ROSE CYCLESTORIES // AUSGABE 1.2019

Der Weg ist das Ziel

Schnell ins Büro, zum nächsten Termin, das Kind zur Kita oder in die Schule wuppen. Noch flux Einkaufen und bei der Post reinhüppen, dabei zackig in der zweiten Reihe parken, dauert ja schließlich nicht lang. Immer auf die Vorfahrt beharren, schön dicht auffahren und bloß niemanden dazwischen lassen. Man hat halt wenig Zeit und dafür noch mehr Stress. Zu viele Karren für zu wenige Wege, zu breite Kisten für die zu engen Straßen. Rote Ampeln, rote Rücklichter, Stau, Stau, Stau. Beruflicher Druck, ein enger Familienzeitplan und ganz schlimmer privater Freizeitstress. Man kann gar nichts dafür, dass man es halt eilig hat. Hetzen, hasten, bloß nicht rasten. Wer zu viel Zeit hat, ist ja auch nicht gefragt.

Das explosive Gemisch im Straßenverkehr ist vielseitiger als das Angebot an Eissorten beim Dealer „umme Ecke“. Dabei täte den meisten Hitzköppen da draußen das Eis mal ganz gut, um ein paar Grad runter zu kühlen. Die meisten verbringen ihre Zeit aber damit, sich in die Blechschüsselpolonaise einzureihen und daran zu denken, wie schön doch jetzt ein leckeres, cremiges Eis wäre. Mmmmmh.
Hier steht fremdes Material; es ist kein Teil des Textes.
(* ===== verification/Responses.v ===== *)
(** * Response models ([core/models.py])

    The dataclasses the OAuth endpoints answer with.  They all extend [BaseResponse]: an outcome,
    an error, and data attributes that the guarded-response mixin of Models.v protects, with a
    [__repr__] that redacts the attributes the class lists as secrets. *)

From S2P Require Import Prelude PyStr PyValue Codec Models.
From Stdlib Require Import Ascii.
From stdpp Require Import strings.
Open Scope string_scope.
Open Scope list_scope.
Open Scope nat_scope.
Open Scope py_scope.

(** The subclasses of [BaseResponse] for the OAuth endpoints. *)
Inductive response_class : Type :=
  | ClientCredentialsTokenResponse | AuthorizationCodeTokenResponse | RefreshTokenResponse
  | TokenIntrospectionResponse | PushedAuthorizationResponse | DeviceAuthorizationResponse
  | DeviceTokenResponse | TokenExchangeResponse | TokenRevocationResponse | UserInfoResponse
  | ClientRegistrationResponse | ClientDeleteResponse.

#[global] Instance response_class_eq_dec : EqDecision response_class.
Proof. solve_decision. Defined.

(** What a dataclass declares: its name, the data fields it adds to [is_successful] and [error] in
    their order, [_guarded_fields] and [_secret_fields]. *)
Record dataclass : Type := Dataclass {
  name_of : string;
  fields_of : list string;
  guarded_of : list string;
  secret_of : list string;
}.

Definition ClientCredentialsTokenResponse_class : dataclass := Dataclass "ClientCredentialsTokenResponse"
  ["token"]
  ["token"]
  ["token"].
Definition AuthorizationCodeTokenResponse_class : dataclass := Dataclass "AuthorizationCodeTokenResponse"
  ["token"]
  ["token"]
  ["token"].
Definition RefreshTokenResponse_class : dataclass := Dataclass "RefreshTokenResponse"
  ["token"]
  ["token"]
  ["token"].
Definition TokenIntrospectionResponse_class : dataclass := Dataclass "TokenIntrospectionResponse"
  ["claims"]
  ["claims"]
  [].
Definition PushedAuthorizationResponse_class : dataclass := Dataclass "PushedAuthorizationResponse"
  ["request_uri"; "expires_in"]
  ["request_uri"; "expires_in"]
  ["request_uri"].
Definition DeviceAuthorizationResponse_class : dataclass := Dataclass "DeviceAuthorizationResponse"
  ["device_code"; "user_code"; "verification_uri"; "verification_uri_complete"; "expires_in";
   "interval"]
  ["device_code"; "user_code"; "verification_uri"; "verification_uri_complete"; "expires_in";
   "interval"]
  ["device_code"].
Definition DeviceTokenResponse_class : dataclass := Dataclass "DeviceTokenResponse"
  ["token"; "error_code"; "interval"]
  ["token"]
  ["token"].
Definition TokenExchangeResponse_class : dataclass := Dataclass "TokenExchangeResponse"
  ["token"; "issued_token_type"]
  ["token"; "issued_token_type"]
  ["token"].
Definition TokenRevocationResponse_class : dataclass := Dataclass "TokenRevocationResponse"
  []
  []
  [].
Definition UserInfoResponse_class : dataclass := Dataclass "UserInfoResponse"
  ["claims"; "raw"]
  ["claims"; "raw"]
  [].
Definition ClientRegistrationResponse_class : dataclass := Dataclass "ClientRegistrationResponse"
  ["client_id"; "client_secret"; "client_id_issued_at"; "client_secret_expires_at";
   "registration_access_token"; "registration_client_uri"; "metadata"]
  ["client_id"; "client_secret"; "registration_access_token"; "registration_client_uri"]
  ["client_secret"; "registration_access_token"].
Definition ClientDeleteResponse_class : dataclass := Dataclass "ClientDeleteResponse"
  []
  []
  [].

Definition dataclass_of (c : response_class) : dataclass :=
  match c with
  | ClientCredentialsTokenResponse => ClientCredentialsTokenResponse_class
  | AuthorizationCodeTokenResponse => AuthorizationCodeTokenResponse_class
  | RefreshTokenResponse => RefreshTokenResponse_class
  | TokenIntrospectionResponse => TokenIntrospectionResponse_class
  | PushedAuthorizationResponse => PushedAuthorizationResponse_class
  | DeviceAuthorizationResponse => DeviceAuthorizationResponse_class
  | DeviceTokenResponse => DeviceTokenResponse_class
  | TokenExchangeResponse => TokenExchangeResponse_class
  | TokenRevocationResponse => TokenRevocationResponse_class
  | UserInfoResponse => UserInfoResponse_class
  | ClientRegistrationResponse => ClientRegistrationResponse_class
  | ClientDeleteResponse => ClientDeleteResponse_class
  end.

(** [type(self).__name__], [fields(self)], [_guarded_fields] and [_secret_fields]. *)
Definition class_name (c : response_class) : string := name_of (dataclass_of c).
Definition field_names (c : response_class) : list string := fields_of (dataclass_of c).
Definition guarded_fields (c : response_class) : list string := guarded_of (dataclass_of c).
Definition secret_fields (c : response_class) : list string := secret_of (dataclass_of c).

(** An object of such a class.  Its attributes hold whatever the provider sent, and so does the
    error of some failures. *)
Record BaseResponse : Type := Resp {
  response_type : response_class;
  is_successful : bool;
  error : pyval;
  attrs : pydict;
}.

(** The constructor: the keyword arguments, and [None] for the other fields. *)
Definition new_response (c : response_class) (ok : bool) (err : pyval) (kwargs : pydict)
    : BaseResponse :=
  Resp c ok err (map (λ f, (f, dget f kwargs)) (field_names c)).

Definition failure (c : response_class) (msg : string) : BaseResponse :=
  new_response c false (VStr msg) [].
Definition success (c : response_class) (kwargs : pydict) : BaseResponse :=
  new_response c true VNone kwargs.

(** [object.__getattribute__(r, name)] on a data field. *)
Definition raw_attr (r : BaseResponse) (name : string) : pyval := dget name (attrs r).

(** [FailedResponseAccessError] shows the error when it is truthy. *)
Definition error_text (v : pyval) : option string :=
  if truthy v then Some (py_str v) else None.

(** [r.name] and [r.error]. *)
Definition get_attr (r : BaseResponse) (name : string) : outcome pyval :=
  getattribute (guarded_fields (response_type r)) (is_successful r) (error_text (error r)) name
    (raw_attr r name).
Definition get_error (r : BaseResponse) : outcome pyval :=
  getattribute (guarded_fields (response_type r)) (is_successful r) (error_text (error r)) "error"
    (error r).

(** [BaseResponse.__repr__]. *)
Definition repr_part (c : response_class) (kv : string * pyval) : string :=
  if bool_decide (kv.1 ∈ secret_fields c) && negb (is_none kv.2)
  then kv.1 +:+ "='[REDACTED]'"
  else kv.1 +:+ "=" +:+ py_repr kv.2.
Definition response_repr (r : BaseResponse) : string :=
  class_name (response_type r) +:+ "(" +:+
  str_join ", " (map (repr_part (response_type r))
    (("is_successful", VBool (is_successful r)) :: ("error", error r) :: attrs r)) +:+ ")".

(** [BaseResponse.__eq__]: the class, then the attribute dictionaries. *)
Definition response_eq (r r' : BaseResponse) : bool :=
  (response_type r ≟ response_type r') &&
  py_eq (VDict (("is_successful", VBool (is_successful r)) :: ("error", error r) :: attrs r))
    (VDict (("is_successful", VBool (is_successful r')) :: ("error", error r') :: attrs r')).

(** ** Tests on concrete inputs *)

Example repr_1 :
  response_repr (success RefreshTokenResponse [("token", VDict [("access_token", VStr "s3cr3t")])])
  = "RefreshTokenResponse(is_successful=True, error=None, token='[REDACTED]')".
Proof. vm_compute. reflexivity. Qed.
Example repr_2 : response_repr (failure RefreshTokenResponse "no")
  = "RefreshTokenResponse(is_successful=False, error='no', token=None)".
Proof. vm_compute. reflexivity. Qed.
Example get_1 : get_attr (failure UserInfoResponse "no") "claims"
  = Err (FailedResponseAccess "claims" (Some "no")).
Proof. vm_compute. reflexivity. Qed.
Example get_2 : get_attr (failure DeviceTokenResponse "no") "error_code" = Ok VNone.
Proof. vm_compute. reflexivity. Qed.

(** ** Lemmas *)

Lemma dget_fields f fs kw :
  dget f (map (λ g, (g, dget g kw)) fs) = if bool_decide (f ∈ fs) then dget f kw else VNone.
Proof.
  induction fs as [|g fs IH]; [by rewrite bool_decide_eq_false_2 by apply not_elem_of_nil|].
  unfold dget in *. cbn [map dict_get]. destruct (decide (f = g)) as [->|Hne].
  - bd_refl. by rewrite bool_decide_eq_true_2 by (by left).
  - rewrite (bool_decide_eq_false_2 (f = g)) by done. rewrite IH.
    rewrite (bool_decide_ext (f ∈ g :: fs) (f ∈ fs)); [done|]. rewrite elem_of_cons. naive_solver.
Qed.

Lemma raw_attr_new c ok err kw f :
  f ∈ field_names c → raw_attr (new_response c ok err kw) f = dget f kw.
Proof.
  intros Hf. unfold raw_attr, new_response. cbn [attrs]. rewrite dget_fields.
  by rewrite bool_decide_eq_true_2.
Qed.

Lemma guarded_not_error c name : name ∈ guarded_fields c → name ∉ error_fields.
Proof.
  intros H. unfold error_fields. rewrite !elem_of_cons, elem_of_nil.
  destruct c; cbn in H; rewrite ?elem_of_cons, ?elem_of_nil in H; naive_solver.
Qed.

(** Reading a data field of a response: guarded fields only on success. *)
Lemma get_attr_spec r name :
  name ∉ error_fields →
  get_attr r name =
    if bool_decide (name ∈ guarded_fields (response_type r)) && negb (is_successful r)
    then Err (FailedResponseAccess name (error_text (error r)))
    else Ok (raw_attr r name).
Proof.
  intros Hn. unfold get_attr. rewrite getattribute_spec by apply guarded_not_error.
  rewrite (bool_decide_eq_false_2 (name ∈ error_fields)) by done. done.
Qed.

(** *** What a rendering shows *)

Lemma contains_app_l s t p : contains s p = true → contains (s +:+ t) p = true.
Proof.
  rewrite !contains_spec. intros (a & b & ->). exists a, (b +:+ t).
  by rewrite !str_app_assoc.
Qed.
Lemma contains_app_r s t p : contains t p = true → contains (s +:+ t) p = true.
Proof.
  rewrite !contains_spec. intros (a & b & ->). exists (s +:+ a), b. by rewrite !str_app_assoc.
Qed.
Lemma contains_refl s : contains s s = true.
Proof. apply contains_spec. exists "", "". by rewrite str_app_nil. Qed.

Lemma contains_join sep l x p : x ∈ l → contains x p = true → contains (str_join sep l) p = true.
Proof.
  intros Hx Hp. induction l as [|y l IH]; [by apply not_elem_of_nil in Hx|].
  apply elem_of_cons in Hx as [->|Hx].
  - destruct l; [done|]. cbn [str_join]. by apply contains_app_l, contains_app_l.
  - destruct l as [|z l]; [by apply not_elem_of_nil in Hx|]. cbn [str_join].
    apply contains_app_r. by apply IH.
Qed.

Lemma repr_dict_contains k v dd : dict_get k dd = Some v → contains (py_repr (VDict dd)) (py_repr v) = true.
Proof.
  intros Hk%dict_get_elem. cbn [py_repr]. apply contains_app_r, contains_app_l.
  eapply contains_join; [apply list_elem_of_fmap; by exists (k, v)|].
  by apply contains_app_r, contains_app_r, contains_refl.
Qed.

(** A field that is not a secret is shown in full. *)
Lemma repr_shows r f v :
  (f, v) ∈ attrs r → f ∉ secret_fields (response_type r) →
  contains (response_repr r) (py_repr v) = true.
Proof.
  intros Hf Hs. unfold response_repr.
  apply contains_app_r, contains_app_r, contains_app_l.
  eapply contains_join; [do 2 right; apply list_elem_of_fmap; by exists (f, v)|].
  unfold repr_part. cbn [fst snd]. rewrite bool_decide_eq_false_2 by done. cbn [andb].
  by apply contains_app_r, contains_app_r, contains_refl.
Qed.

(** ** Theorems *)

(** What [repr] and [str] show of a response does not depend on the value of a field its
    class lists as a secret: two responses that differ only in those (and agree on which of them
    are set) have the same rendering. *)
Theorem repr_redacts c ok err kw kw'
    (Hplain : ∀ f, f ∈ field_names c → f ∉ secret_fields c → dget f kw = dget f kw')
    (Hsecret : ∀ f, f ∈ secret_fields c → is_none (dget f kw) = is_none (dget f kw')) :
  response_repr (new_response c ok err kw) = response_repr (new_response c ok err kw').
Proof.
  assert (Hmap : map (repr_part c) (map (λ f, (f, dget f kw)) (field_names c)) =
                 map (repr_part c) (map (λ f, (f, dget f kw')) (field_names c))).
  { rewrite !map_map. apply map_ext_in. intros f Hf%list_elem_of_In.
    unfold repr_part. cbn [fst snd]. destruct (decide (f ∈ secret_fields c)) as [Hs|Hs].
    - rewrite (bool_decide_eq_true_2 _ Hs). rewrite <- (Hsecret f Hs). cbn [andb].
      destruct (dget f kw) eqn:E; try done. specialize (Hsecret f Hs). rewrite E in Hsecret.
      by destruct (dget f kw').
    - rewrite (bool_decide_eq_false_2 _ Hs). by rewrite (Hplain f Hf Hs). }
  unfold response_repr, new_response. cbn [response_type is_successful error attrs map].
  by rewrite Hmap.
Qed.

(** ** Witnesses *)

Lemma repr_redacts_witness :
  let kw t := [("token", VDict [("access_token", VStr t)])] in
  response_repr (success RefreshTokenResponse (kw "a")) =
  response_repr (success RefreshTokenResponse (kw "b")).
Proof.
  apply (repr_redacts RefreshTokenResponse true VNone).
  - intros f Hf Hs. by destruct (Hs Hf).
  - intros f Hf. cbn in Hf. apply list_elem_of_singleton in Hf as ->. reflexivity.
Defined.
Der Frust entlädt sich dann häufig in gefühlvollen Gesten mit den oberen Extremitäten, herzlichen Komplimenten und wo es nur die Chance gibt, in einem liebevollen Fahrverhalten – welches an Rücksichtnahme natürlich kaum zu überbieten ist. Nirgendwo ist so viel Nächstenliebe zu spüren wie auf unseren Straßen.

Autofahren ist anstrengend und sich im Straßenverkehr mit und auf dem Rad zu bewegen ist eben häufig auch kein cremiges Zuckerschlecken. Gerade in Ballungsgebieten zu Berufsverkehrszeiten ist die Safari durch den Großstadt-Dschungel gespickt mit zahlreichen Situationen, auf die man eigentlich sehr gern verzichten mag. Knappe Überholmanöver durch Abstandslegastheniker gepaart mit schnittigen Abbiegeaktionen, in den Weg springende Autotüren, tote Winkel, und aggressive Fahrweisen überlegener und ach so wichtigerer Verkehrsmitspieler. Dazu auch noch grubentiefe Schlaglöcher, Cliffhanger-Radwege oder auch gerne gar keine.

Wenn man wissen mag wie schön manche Dinge sind und sein können, ist es gar nicht so schlecht, sich diese irrsinnigen Verhältnisse vor Augen zu führen. Denn am Ende sind es doch nur winzige Momentaufnahmen, die man mit etwas Routine aber auch sehr gut im Griff, oder sagen wir, im beherzten Pedal haben kann. Besonders viel Freude macht es dann daran zu denken, wenn man mit seinem treuen Drahtesel an stehenden Karosserieklumpen vorübergleitet und sich durch beruhigte Parallelstraßen schlängelt. Den Lenker fest im Griff entscheidet man selbst den Weg, der gern auch mal schneller und kürzer ist als mit dem Auto. Gut, wenn es schnell gehen soll. Wer aber zu schätzen weiß, dass es beim Radeln nicht bloß ums ankommen geht, hat längst erkannt, dass ein schöner „Umweg“ viel mehr eine Verlängerung vom „Kurzurlaub auf zwei Rädern“ ist. Der Körper dankt es einem dazu noch mit Gesundheit und Fitness. Die gemischte Tüte von der Bude streift spurlos an der Hüfte vorbei und Stress und schlechte Laune trampelt man einfach nieder. Die Vorstellung weder im Stau, noch in einer stickigen Bahn stehen zu müssen, lässt sogleich die Mundwinkel nach oben schnellen und selbst ein kleiner Regenschauer macht einem nichts aus – ist schließlich auch nur Wasser.

Kleine Feldwege, die motorisiert nicht zu erreichen wären, bescheren einem schöne Aussichten und das folgende Waldstück die nötige Ruhe vom Stadttheater. Und weil einem nicht der nächste Termin im Nacken pappt, weil man noch genügend Zeit vom eingeplanten aber nicht benötigten Zeitpuffer hat, spuckt einen der Wald auch noch an der Lieblingseisdiele mit den zig tollen Sorten aus. Wie lecker so ein cremiges Eis doch schmecken kann. Mmmmmmh.